With the results now in and a victory for Republican nominee Donald Trump, the 58th U.S. presidential election showed a race people were only half-heartedly cheering for, with no surprise if their horse ended up at the glue factory, except for maybe your radical extreme left-wing or right-wing voters in the spectrum.
They say politics is a dirty game, and as 2016 has shown us, this race where eventually Trump became the 45th president of the United States, was indeed deep in the pig pen in terms of ample mud slinging, a race that no doubt has a huge impact to their neighbours up here in the Great White North.
Dig into the past of either candidate and there was ample material to aid the negative campaigns on both sides, be it Trump involving sexual assault allegations, mafia ties, the legitimacy of Trump University, bankruptcies, antitrust violations, refusing to pay contractors etc., taxes, disrespect for veterans, and the way he treats and talks about women. Then there is Hillary Clinton with her private e-mail server, state department e-mails, Benghazi, conflicts of interest in Foggy Bottom, high-paid speeches, The Clinton Foundation, and the laughable assertion she can relate to the common person, giving that comment while sporting a $600 haircut and multi-thousand-dollar clothing.

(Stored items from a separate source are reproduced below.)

(** * UIFramework: focus management and widget interaction state machines

    A shallow embedding of the keyboard-focus registry ([UIFocusManager]),
    the base interactive component, [UIButton], [UISwitch], [UICheckbox]
    with [UIRadioGroup], [UINumeric] and [UITabbedPanel] of the Excalibur
    UI framework, together with the properties stated about them.

    Widget objects live in a heap indexed by object identity, so that the
    JavaScript reference comparisons ([===] on objects, [indexOf]) and the
    aliasing between a registry and the widgets it stores are kept. Every
    [emitter.emit] is recorded in the emitting object's event list. The
    listeners the repository itself installs (those of [UIRadioGroup]) run
    inside [emit], as they do in Excalibur; listeners and callbacks of the
    application are taken to leave the widgets alone. *)

From Stdlib Require Import ZArith List Bool Lia Ascii String.
From Stdlib Require Import Uint63 PrimFloat FloatClass SpecFloat FloatOps.
From Stdlib Require FloatAxioms.
From stdpp Require Import base decidable option functions list gmap sorting strings pretty.

Local Open Scope Z_scope.

(** Object identity of a widget instance. *)
Definition wid := nat.

(** ** JavaScript arrays *)

(** [Array.prototype.indexOf], [-1] when absent. *)
Fixpoint indexOf {A : Type} `{EqDecision A} (x : A) (l : list A) : Z :=
  match l with
  | [] => -1
  | y :: l' => if decide (y = x) then 0
               else let i := indexOf x l' in if i <? 0 then -1 else i + 1
  end.
(** * SQLdump-to-FHIR: the preprocessor (src/preprocessor/preprocessor.py)

    A shallow embedding of [SQLPreprocessor]: the pandas cleaning step
    [clean_dataframe], the chunked extraction [extract_tables] over an
    sqlite connection, and [export_preprocessed_data] with its completion
    marker.  Python values are an inductive type, a DataFrame is a list of
    named, typed columns, exceptions are a [result], and the effects on the
    connection, the log and the file system are threaded through a small
    state-and-exception monad. *)

From Stdlib Require Import ZArith String Ascii List Lia.
From Stdlib Require Import Floats.SpecFloat.
From stdpp Require Import base option list gmap strings.

Open Scope string_scope.
Open Scope list_scope.
Open Scope nat_scope.

(** ** Python values *)

(** [pd.Timestamp], as far as [strftime('%Y-%m-%d')] looks at it. *)
Record Timestamp := mkTimestamp {
  ts_year : nat; ts_month : nat; ts_day : nat;
  ts_hour : nat; ts_minute : nat; ts_second : nat }.

(** The values a DataFrame cell, and later a record field, can hold.
    Floats are IEEE binary64 values ([spec_float], no NaN payload). *)
Inductive pyval :=
| PNone                         (* None *)
| PNA                           (* pd.NA *)
| PNaT                          (* pd.NaT *)
| PBool (b : bool)
| PInt (z : Z)
| PFloat (f : spec_float)
| PStr (s : string)
| PBytes (b : list Byte.byte)
| PTimestamp (t : Timestamp)
| POpaque (repr : string).      (* any other object: Timedelta, Decimal, ... *)

Inductive exn :=
| AttributeError (msg : string)
| KeyError (msg : string)
| TypeError (msg : string)
| OSError (msg : string)
| DatabaseError (msg : string).

Inductive result (A : Type) :=
| Ok (a : A)
| Raise (e : exn).
Arguments Ok {A} a.
Arguments Raise {A} e.

Definition rbind {A B} (r : result A) (k : A → result B) : result B :=
  match r with Ok a => k a | Raise e => Raise e end.

Definition is_ok {A} (r : result A) : bool :=
  match r with Ok _ => true | Raise _ => false end.

(** ** pandas: dtypes, Series, DataFrame *)

(** The dtypes of the columns considered: the numpy dtypes that the read
    from sqlite and the date handling involve, and three dtypes that the
    code has no case for. *)
Inductive dtype :=
| Int64 | Float64 | BoolDtype | ObjectDtype
| Datetime64                    (* datetime64[ns], timezone-naive *)
| Timedelta64                   (* timedelta64[ns] *)
| Categorical                   (* category, with strings as categories *)
| NullableFloat64.              (* the masked extension dtype 'Float64' *)

Record Series := mkSeries { s_dtype : dtype; s_values : list pyval }.

(** A frame: the length of its index and its columns in order. *)
Record DataFrame := mkFrame {
  df_len : nat;
  df_columns : list (string * Series) }.
(** * Convoso agent automation: a shallow embedding and its properties

    The development follows the JavaScript sources of the repository:

    - [Js]: the few JavaScript notions the code relies on (values,
      truthiness, strict equality, string helpers; strings are sequences
      of code units, of which the model has those below 256);
    - [CallLogMerger]: phone normalisation of the CSV merger;
    - [ConvosoAPI]: the REST client (cookie jar, session identifiers);
    - [ConvosoAgent]: the polling agent and its loop;
    - [PuppeteerAgent], [PreviousPuppeteerAgent]: the two browser agents;
    - [Application]: signal handlers and shutdown.

    Definitions come first, the theorems about them follow. *)

From Stdlib Require Import ZArith List String Ascii Bool Lia DecimalString.
From stdpp Require Import gmap strings list fin_maps.
From Equations Require Import Equations.
Import ListNotations.

Local Open Scope Z_scope.
Local Open Scope string_scope.
Local Open Scope list_scope.

(* ===================================================================== *)
(** * JavaScript values and strings *)
(* ===================================================================== *)

Module Js.

(** The values that flow through the modelled code. Numbers are the
    integers the platform sends (identifiers, counters, states). *)
Inductive jsval : Type :=
| JUndefined
| JNull
| JBool (b : bool)
| JNum (n : Z)
| JStr (s : string).

#[global] Instance jsval_eq_dec : EqDecision jsval.
Proof. solve_decision. Defined.

(** [if (v)], [!v], [a || b], [a && b] *)
Definition truthy (v : jsval) : bool :=
  match v with
  | JUndefined | JNull => false
  | JBool b => b
  | JNum n => negb (Z.eqb n 0)
  | JStr s => negb (String.eqb s "")
  end.

Definition js_or (a b : jsval) : jsval := if truthy a then a else b.

(** [a === b] *)
Definition strict_eq (a b : jsval) : bool := bool_decide (a = b).

(** A string is the sequence of its code units, and the model has the
    code units below 256: a character [c] stands for the code unit
    [nat_of_ascii c], so that ["160"%char] is U+00A0.

    [is_digit] is the complement of the regular expression class [\D]
    (the digits 0 to 9 only). [is_space] is what [String.prototype.trim]
    strips: the white space and line terminators of the language, of
    which the code units below 256 have tab, line feed, vertical tab, form
    feed, carriage return, space and the no-break space U+00A0. *)
Definition is_digit (c : ascii) : bool :=
  let n := nat_of_ascii c in (48 <=? n)%nat && (n <=? 57)%nat.
(** * Vision Transformer: a shallow embedding of the forward pass

    Source: [Vision_Transformer.ipynb] (classes [PatchEmbedding],
    [Position_Encoding], [MultiHeadSelfAttention], [TransformerEncoder],
    [VisionTransformer]).

    Tensors are modelled the way PyTorch stores them: a shape, a list of
    strides, a storage offset and a flat storage (the function from a
    position to the scalar stored there).  [unfold], [permute], [transpose],
    [expand] and indexing only rewrite shape, strides and offset;
    [contiguous] lays the elements out again in row-major order; [view]
    reinterprets a row-major tensor.  Sizes are natural numbers.  The scalar
    type (float32 in the source), its arithmetic and the random number
    generator are parameters of the development, so the statements below
    hold for any interpretation of the floating-point operations.  The one
    statement about the values of the softmax is made over real numbers
    (module [RealScalars]). *)

From Stdlib Require Import String ZArith QArith Bool Arith PeanoNat Lia List.
From Stdlib Require Reals Lra.
Import ListNotations.
Local Open Scope nat_scope.

Set Implicit Arguments.

(** ** Exceptions and the two monads of the model *)

(** The exceptions the Python code can raise.  [RuntimeError] is what PyTorch
    raises on a shape mismatch. *)
Inductive exn : Type :=
| ZeroDivisionError
| AssertionError (msg : string)
| ValueError
| IndexError
| RuntimeError.

(** A computation that returns or raises. *)
Definition result (A : Type) : Type := (exn + A)%type.

Definition ok {A} (a : A) : result A := inr a.
Definition raise {A} (e : exn) : result A := inl e.

Definition rbind {A B} (c : result A) (k : A -> result B) : result B :=
  match c with
  | inl e => inl e
  | inr a => k a
  end.

Declare Scope result_scope.
Delimit Scope result_scope with result.
Notation "x <- c ;; k" := (rbind c (fun x => k))
  (at level 61, c at next level, right associativity) : result_scope.

(** ** Index arithmetic of row-major tensors *)

(** Number of elements of a shape. *)
Definition numel (s : list nat) : nat := fold_right Nat.mul 1 s.

(** Position of an index in a storage with the given strides. *)
Fixpoint dot (idx st : list nat) : nat :=
  match idx, st with
  | i :: idx', s :: st' => i * s + dot idx' st'
  | _, _ => 0
  end.

(** Strides of a row-major (contiguous) tensor of shape [s]. *)
Fixpoint contig_strides (s : list nat) : list nat :=
  match s with
  | [] => []
  | _ :: s' => numel s' :: contig_strides s'
  end.

(** Flat row-major position of an index, and its inverse. *)
Definition ravel (s idx : list nat) : nat := dot idx (contig_strides s).

Fixpoint unravel (s : list nat) (k : nat) : list nat :=
  match s with
  | [] => []
  | _ :: s' => k / numel s' :: unravel s' (k mod numel s')
  end.

(** [idx] is a valid index of a tensor of shape [s]. *)
Definition in_range (idx s : list nat) : Prop := Forall2 lt idx s.

(** ** Strided tensors *)

(** Boolean equality of shapes. *)
Fixpoint list_eqb (a b : list nat) : bool :=
  match a, b with
  | [], [] => true
  | x :: a', y :: b' => (x =? y) && list_eqb a' b'
  | _, _ => false
  end.

Fixpoint set_nth (d v : nat) (l : list nat) : list nat :=
  match l, d with
  | [], _ => []
  | _ :: l', 0 => v :: l'
  | a :: l', S d' => a :: set_nth d' v l'
  end.

Definition remove_nth (d : nat) (l : list nat) : list nat :=
  firstn d l ++ skipn (S d) l.

Definition swap_nth (a b : nat) (l : list nat) : list nat :=
  set_nth a (nth b l 0) (set_nth b (nth a l 0) l).

Fixpoint nodupb (l : list nat) : bool :=
  match l with
  | [] => true
  | x :: l' => negb (existsb (Nat.eqb x) l') && nodupb l'
  end.

(** [p] names every dimension of an [n]-dimensional tensor exactly once. *)
Definition is_perm (n : nat) (p : list nat) : bool :=
  (length p =? n) && forallb (fun d => d <? n) p && nodupb p.

(** A size argument of [view] and [expand]: a number, or the literal [-1]. *)
Inductive dim_arg : Type :=
| Dim (n : nat)
| Minus1.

But therein lies the problem; in a campaign that focused on both sides of how evil the other person was rather than speaking on the good they could give to the voters of the United States.
Mudslinging is easy because that is how you can get the most people on board, while also alienating as few people as possible. If Clinton did something highly illegal with her highly-sensitive e-mails, how can someone vote for her? If that is really what Trump thinks about women, who would vote for him other than knuckle-dragging Neanderthals?
But what has got lost in this year’s presidential campaign, and has been a common trend among many elections in Canada as well, is what are the stances of candidates on things that are actually needed to run a country/province/municipality.
But that is the beauty of mudslinging politics, they don’t have to take a stance. Because stances have a way of dividing your potential voters and can be checked on if they are being followed. Televised debates between Trump and Clinton spent more minutes on defending one’s past rather than what they offered for the future.
Giving opinions on one’s stance on stimulating the economy, foreign relations, reproductive rights, education, health care, gun control, the military, fighting poverty etc. means there are people on the other side of that stance with the possibility of losing votes.
Finding a common thread of something to hate other than finding something to love and nurture to try and make for a better tomorrow is the low-hanging fruit of political campaigns nowadays.
Trump winning the presidency for the next four years should not be something he should be proud of in how he accomplished it.
An uninspiring campaign on both sides, where it was literally seen as the ‘lesser of two evils’ by the majority of the electorate should be no one’s crowning achievement.
It will be hard to track if the 45th president of the United States is keeping their campaign promises, because hardly any were made beyond the odd sound bite among the screaming that one was only slightly less slimy than their opposition.
If this is what we can expect more and more of in our elections of tomorrow in politics in North America, we as an electorate have to become more educated on the issues for real change, and demand our politicians look toward the future with concrete policies and perhaps have better strength of character, where dirty laundry cannot be so easily found.